Problem details -
Write every record out again exactly as given.

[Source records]
(* ===== verification/Trace.v ===== *)
(** * Properties of the order of writes in a run

    A script run only appends to the trace of writes and prints.  The
    durability discipline of the write-ahead log is a property of the order
    of those events: [wal_before_save] holds of a sequence of events when
    every save of tasks.json is preceded by a WAL append.  [ttriple P Q m]
    says: when the events appended so far satisfy [P], the events appended
    after [m] (whether it returns or raises) satisfy [Q].  The rules below
    cover the primitive effects of [Store]. *)

From S2P Require Import Prelude PyVal Clock Store.

(** ** Event classes and the WAL-first order *)

Definition is_save (e : event) : bool := match e with EvSave _ => true | _ => false end.
Definition is_wal (e : event) : bool := match e with EvWal _ _ => true | _ => false end.

(** [wal_first seen tr]: every save in [tr] comes after a WAL append, the
    flag [seen] telling whether one was appended before [tr]. *)
Fixpoint wal_first (seen : bool) (tr : list event) : bool :=
  match tr with
  | [] => true
  | e :: r =>
      if is_save e then seen && wal_first seen r
      else wal_first (seen || is_wal e) r
  end.

Definition wal_before_save (tr : list event) : bool := wal_first false tr.

Definition has_wal (tr : list event) : bool := existsb is_wal tr.
Definition has_save (tr : list event) : bool := existsb is_save tr.

Lemma wal_first_app seen l1 l2 :
  wal_first seen (l1 ++ l2) = wal_first seen l1 && wal_first (seen || has_wal l1) l2.
Proof.
  revert seen. induction l1 as [|e l1 IH]; intros seen; simpl.
  - by rewrite orb_false_r.
  - destruct (is_save e) eqn:Hs; simpl.
    + destruct seen; simpl; [|done]. rewrite IH. by destruct e.
    + rewrite IH. by rewrite orb_assoc.
Qed.

Lemma wal_first_true_any l : wal_first true l = true.
Proof. induction l as [|e l IH]; simpl; [done|]. by destruct (is_save e). Qed.

(** ** A logic of appended events *)

Section TraceLogic.
Context (tr0 : list event).

(** The events appended to [tr0] satisfy [P]. *)
Definition extends (P : list event -> Prop) (w : world) : Prop :=
  exists new, w_trace w = tr0 ++ new /\ P new.

(** From appended events satisfying [P], [m] returns with appended events
    satisfying [Q], or raises with appended events satisfying [E]. *)
Definition ttriple {A} (P Q E : list event -> Prop) (m : PM A) : Prop :=
  forall w, extends P w ->
    match m w with
    | (Ret _, w') => extends Q w'
    | (Exc _, w') => extends E w'
    end.

Lemma ttriple_bind {A B} P R Q E (m : PM A) (k : A -> PM B) :
  ttriple P R E m -> (forall a, ttriple R Q E (k a)) -> ttriple P Q E (mbind m k).
Proof.
  intros Hm Hk w Hw. specialize (Hm w Hw). unfold mbind.
  destruct (m w) as [[a|e] w'] eqn:E'; [by apply Hk | done].
Qed.

Definition returns {A} (m : PM A) : Prop := forall w, exists a, fst (m w) = Ret a.

(** An effect that always returns and appends the events [es]. *)
Lemma ttriple_appends {A} P Q E (m : PM A) (es : list event) :
  returns m -> (forall w, w_trace (snd (m w)) = w_trace w ++ es) ->
  (forall l, P l -> Q (l ++ es)) -> ttriple P Q E m.
Proof.
  intros Hr Hm HPQ w (new & Ht & HP). destruct (Hr w) as [a Ha].
  destruct (m w) as [o w'] eqn:Em. simpl in Ha; subst o.
  exists (new ++ es). split; [|by apply HPQ].
  specialize (Hm w). rewrite Em in Hm. simpl in Hm. rewrite Hm, Ht. by rewrite app_assoc.
Qed.

(** An effect that may raise and appends nothing. *)
Lemma ttriple_silent {A} P E (m : PM A) :
  (forall w, w_trace (snd (m w)) = w_trace w) -> (forall l, P l -> E l) -> ttriple P P E m.
Proof.
  intros Hm HPE w (new & Ht & HP). specialize (Hm w).
  destruct (m w) as [[a|e] w']; simpl in Hm; exists new; rewrite Hm; auto.
Qed.

Lemma ttriple_ret {A} P E (a : A) : ttriple P P E (mret a).
Proof. apply (ttriple_appends _ _ _ _ []); [by exists a | intros; by rewrite app_nil_r | intros; by rewrite app_nil_r]. Qed.
Lemma ttriple_now P E : ttriple P P E now.
Proof. apply (ttriple_appends _ _ _ _ []); [by eexists | intros; by rewrite app_nil_r | intros; by rewrite app_nil_r]. Qed.
Lemma ttriple_generate_id P E p : ttriple P P E (generate_id p).
Proof. apply (ttriple_appends _ _ _ _ []); [by eexists | intros; by rewrite app_nil_r | intros; by rewrite app_nil_r]. Qed.
Lemma ttriple_raise {A} P E e : (forall l, P l -> E l) -> ttriple P P E (raise (A:=A) e).
Proof. apply ttriple_silent. done. Qed.
Lemma ttriple_lift {A} P E (o : outcome A) : (forall l, P l -> E l) -> ttriple P P E (lift o).
Proof. apply ttriple_silent. done. Qed.
Lemma ttriple_emit P Q E e : (forall l, P l -> Q (l ++ [e])) -> ttriple P Q E (emit e).
Proof. apply ttriple_appends; [by eexists | done]. Qed.
Lemma ttriple_save P Q E s : (forall l, P l -> Q (l ++ [EvSave s])) -> ttriple P Q E (save_data s).
Proof. apply ttriple_appends; [by eexists | done]. Qed.
Lemma ttriple_backup P Q E : (forall l, P l -> Q (l ++ [EvBackup])) -> ttriple P Q E backup.
Proof. apply ttriple_appends; [by eexists | done]. Qed.

Lemma ttriple_mget {A} P Q E (f : world -> PM A) : (forall w0, ttriple P Q E (f w0)) -> ttriple P Q E (mbind mget f).
Proof. intros H w Hw. by apply H. Qed.

Lemma ttriple_post {A} P Q Q' E (m : PM A) :
  ttriple P Q E m -> (forall l, Q l -> Q' l) -> ttriple P Q' E m.
Proof.
  intros Hm HQ w Hw. specialize (Hm w Hw).
  destruct (m w) as [[a|e] w']; [|done]. destruct Hm as (new & ? & ?). exists new. auto.
Qed.

(** The appended events of the final world of a run. *)
Lemma ttriple_final {A} P Q (m : PM A) w :
  ttriple P Q Q m -> extends P w -> extends Q (final m w).
Proof. intros Hm Hw. specialize (Hm w Hw). unfold final. by destruct (m w) as [[]]. Qed.

End TraceLogic.

(** ** The two phases of a WAL-first handler *)

(** Before the WAL append: no save yet, or every save after a WAL line. *)
Definition walfirst (l : list event) : Prop := wal_before_save l = true.
(** After the WAL append: any event may follow. *)
Definition walled (l : list event) : Prop := wal_before_save l = true /\ has_wal l = true.

Lemma walfirst_nonsave l e : is_save e = false -> walfirst l -> walfirst (l ++ [e]).
Proof.
  unfold walfirst, wal_before_save. intros He Hl. rewrite wal_first_app, Hl. simpl. rewrite He.
  done.
Qed.

Lemma walled_any l e : walled l -> walled (l ++ [e]).
Proof.
  unfold walled, wal_before_save. intros [Hl Hw]. rewrite wal_first_app, Hl, Hw. simpl.
  split; [by destruct (is_save e)|]. unfold has_wal. rewrite existsb_app, orb_true_iff. by left.
Qed.

Lemma walfirst_wal l e : is_wal e = true -> walfirst l -> walled (l ++ [e]).
Proof.
  unfold walled, walfirst, wal_before_save. intros He Hl. rewrite wal_first_app, Hl. simpl.
  destruct e; try discriminate. split; [done|]. unfold has_wal. rewrite existsb_app. simpl. by rewrite orb_true_r.
Qed.

Lemma walled_walfirst l : walled l -> walfirst l.
Proof. by intros []. Qed.

#[export] Hint Resolve walfirst_nonsave walled_any walled_walfirst : pytask.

Written solution -
(* ===== verification/Trace.v ===== *)
(** * Properties of the order of writes in a run

    A script run only appends to the trace of writes and prints.  The
    durability discipline of the write-ahead log is a property of the order
    of those events: [wal_before_save] holds of a sequence of events when
    every save of tasks.json is preceded by a WAL append.  [ttriple P Q m]
    says: when the events appended so far satisfy [P], the events appended
    after [m] (whether it returns or raises) satisfy [Q].  The rules below
    cover the primitive effects of [Store]. *)

From S2P Require Import Prelude PyVal Clock Store.

(** ** Event classes and the WAL-first order *)

Definition is_save (e : event) : bool := match e with EvSave _ => true | _ => false end.
Definition is_wal (e : event) : bool := match e with EvWal _ _ => true | _ => false end.

(** [wal_first seen tr]: every save in [tr] comes after a WAL append, the
    flag [seen] telling whether one was appended before [tr]. *)
Fixpoint wal_first (seen : bool) (tr : list event) : bool :=
  match tr with
  | [] => true
  | e :: r =>
      if is_save e then seen && wal_first seen r
      else wal_first (seen || is_wal e) r
  end.

Definition wal_before_save (tr : list event) : bool := wal_first false tr.

Definition has_wal (tr : list event) : bool := existsb is_wal tr.
Definition has_save (tr : list event) : bool := existsb is_save tr.

Lemma wal_first_app seen l1 l2 :
  wal_first seen (l1 ++ l2) = wal_first seen l1 && wal_first (seen || has_wal l1) l2.
Proof.
  revert seen. induction l1 as [|e l1 IH]; intros seen; simpl.
  - by rewrite orb_false_r.
  - destruct (is_save e) eqn:Hs; simpl.
    + destruct seen; simpl; [|done]. rewrite IH. by destruct e.
    + rewrite IH. by rewrite orb_assoc.
Qed.

Lemma wal_first_true_any l : wal_first true l = true.
Proof. induction l as [|e l IH]; simpl; [done|]. by destruct (is_save e). Qed.

(** ** A logic of appended events *)

Section TraceLogic.
Context (tr0 : list event).

(** The events appended to [tr0] satisfy [P]. *)
Definition extends (P : list event -> Prop) (w : world) : Prop :=
  exists new, w_trace w = tr0 ++ new /\ P new.

(** From appended events satisfying [P], [m] returns with appended events
    satisfying [Q], or raises with appended events satisfying [E]. *)
Definition ttriple {A} (P Q E : list event -> Prop) (m : PM A) : Prop :=
  forall w, extends P w ->
    match m w with
    | (Ret _, w') => extends Q w'
    | (Exc _, w') => extends E w'
    end.

Lemma ttriple_bind {A B} P R Q E (m : PM A) (k : A -> PM B) :
  ttriple P R E m -> (forall a, ttriple R Q E (k a)) -> ttriple P Q E (mbind m k).
Proof.
  intros Hm Hk w Hw. specialize (Hm w Hw). unfold mbind.
  destruct (m w) as [[a|e] w'] eqn:E'; [by apply Hk | done].
Qed.

Definition returns {A} (m : PM A) : Prop := forall w, exists a, fst (m w) = Ret a.

(** An effect that always returns and appends the events [es]. *)
Lemma ttriple_appends {A} P Q E (m : PM A) (es : list event) :
  returns m -> (forall w, w_trace (snd (m w)) = w_trace w ++ es) ->
  (forall l, P l -> Q (l ++ es)) -> ttriple P Q E m.
Proof.
  intros Hr Hm HPQ w (new & Ht & HP). destruct (Hr w) as [a Ha].
  destruct (m w) as [o w'] eqn:Em. simpl in Ha; subst o.
  exists (new ++ es). split; [|by apply HPQ].
  specialize (Hm w). rewrite Em in Hm. simpl in Hm. rewrite Hm, Ht. by rewrite app_assoc.
Qed.

(** An effect that may raise and appends nothing. *)
Lemma ttriple_silent {A} P E (m : PM A) :
  (forall w, w_trace (snd (m w)) = w_trace w) -> (forall l, P l -> E l) -> ttriple P P E m.
Proof.
  intros Hm HPE w (new & Ht & HP). specialize (Hm w).
  destruct (m w) as [[a|e] w']; simpl in Hm; exists new; rewrite Hm; auto.
Qed.

Lemma ttriple_ret {A} P E (a : A) : ttriple P P E (mret a).
Proof. apply (ttriple_appends _ _ _ _ []); [by exists a | intros; by rewrite app_nil_r | intros; by rewrite app_nil_r]. Qed.
Lemma ttriple_now P E : ttriple P P E now.
Proof. apply (ttriple_appends _ _ _ _ []); [by eexists | intros; by rewrite app_nil_r | intros; by rewrite app_nil_r]. Qed.
Lemma ttriple_generate_id P E p : ttriple P P E (generate_id p).
Proof. apply (ttriple_appends _ _ _ _ []); [by eexists | intros; by rewrite app_nil_r | intros; by rewrite app_nil_r]. Qed.
Lemma ttriple_raise {A} P E e : (forall l, P l -> E l) -> ttriple P P E (raise (A:=A) e).
Proof. apply ttriple_silent. done. Qed.
Lemma ttriple_lift {A} P E (o : outcome A) : (forall l, P l -> E l) -> ttriple P P E (lift o).
Proof. apply ttriple_silent. done. Qed.
Lemma ttriple_emit P Q E e : (forall l, P l -> Q (l ++ [e])) -> ttriple P Q E (emit e).
Proof. apply ttriple_appends; [by eexists | done]. Qed.
Lemma ttriple_save P Q E s : (forall l, P l -> Q (l ++ [EvSave s])) -> ttriple P Q E (save_data s).
Proof. apply ttriple_appends; [by eexists | done]. Qed.
Lemma ttriple_backup P Q E : (forall l, P l -> Q (l ++ [EvBackup])) -> ttriple P Q E backup.
Proof. apply ttriple_appends; [by eexists | done]. Qed.

Lemma ttriple_mget {A} P Q E (f : world -> PM A) : (forall w0, ttriple P Q E (f w0)) -> ttriple P Q E (mbind mget f).
Proof. intros H w Hw. by apply H. Qed.

Lemma ttriple_post {A} P Q Q' E (m : PM A) :
  ttriple P Q E m -> (forall l, Q l -> Q' l) -> ttriple P Q' E m.
Proof.
  intros Hm HQ w Hw. specialize (Hm w Hw).
  destruct (m w) as [[a|e] w']; [|done]. destruct Hm as (new & ? & ?). exists new. auto.
Qed.

(** The appended events of the final world of a run. *)
Lemma ttriple_final {A} P Q (m : PM A) w :
  ttriple P Q Q m -> extends P w -> extends Q (final m w).
Proof. intros Hm Hw. specialize (Hm w Hw). unfold final. by destruct (m w) as [[]]. Qed.

End TraceLogic.

(** ** The two phases of a WAL-first handler *)

(** Before the WAL append: no save yet, or every save after a WAL line. *)
Definition walfirst (l : list event) : Prop := wal_before_save l = true.
(** After the WAL append: any event may follow. *)
Definition walled (l : list event) : Prop := wal_before_save l = true /\ has_wal l = true.

Lemma walfirst_nonsave l e : is_save e = false -> walfirst l -> walfirst (l ++ [e]).
Proof.
  unfold walfirst, wal_before_save. intros He Hl. rewrite wal_first_app, Hl. simpl. rewrite He.
  done.
Qed.

Lemma walled_any l e : walled l -> walled (l ++ [e]).
Proof.
  unfold walled, wal_before_save. intros [Hl Hw]. rewrite wal_first_app, Hl, Hw. simpl.
  split; [by destruct (is_save e)|]. unfold has_wal. rewrite existsb_app, orb_true_iff. by left.
Qed.

Lemma walfirst_wal l e : is_wal e = true -> walfirst l -> walled (l ++ [e]).
Proof.
  unfold walled, walfirst, wal_before_save. intros He Hl. rewrite wal_first_app, Hl. simpl.
  destruct e; try discriminate. split; [done|]. unfold has_wal. rewrite existsb_app. simpl. by rewrite orb_true_r.
Qed.

Lemma walled_walfirst l : walled l -> walfirst l.
Proof. by intros []. Qed.

#[export] Hint Resolve walfirst_nonsave walled_any walled_walfirst : pytask.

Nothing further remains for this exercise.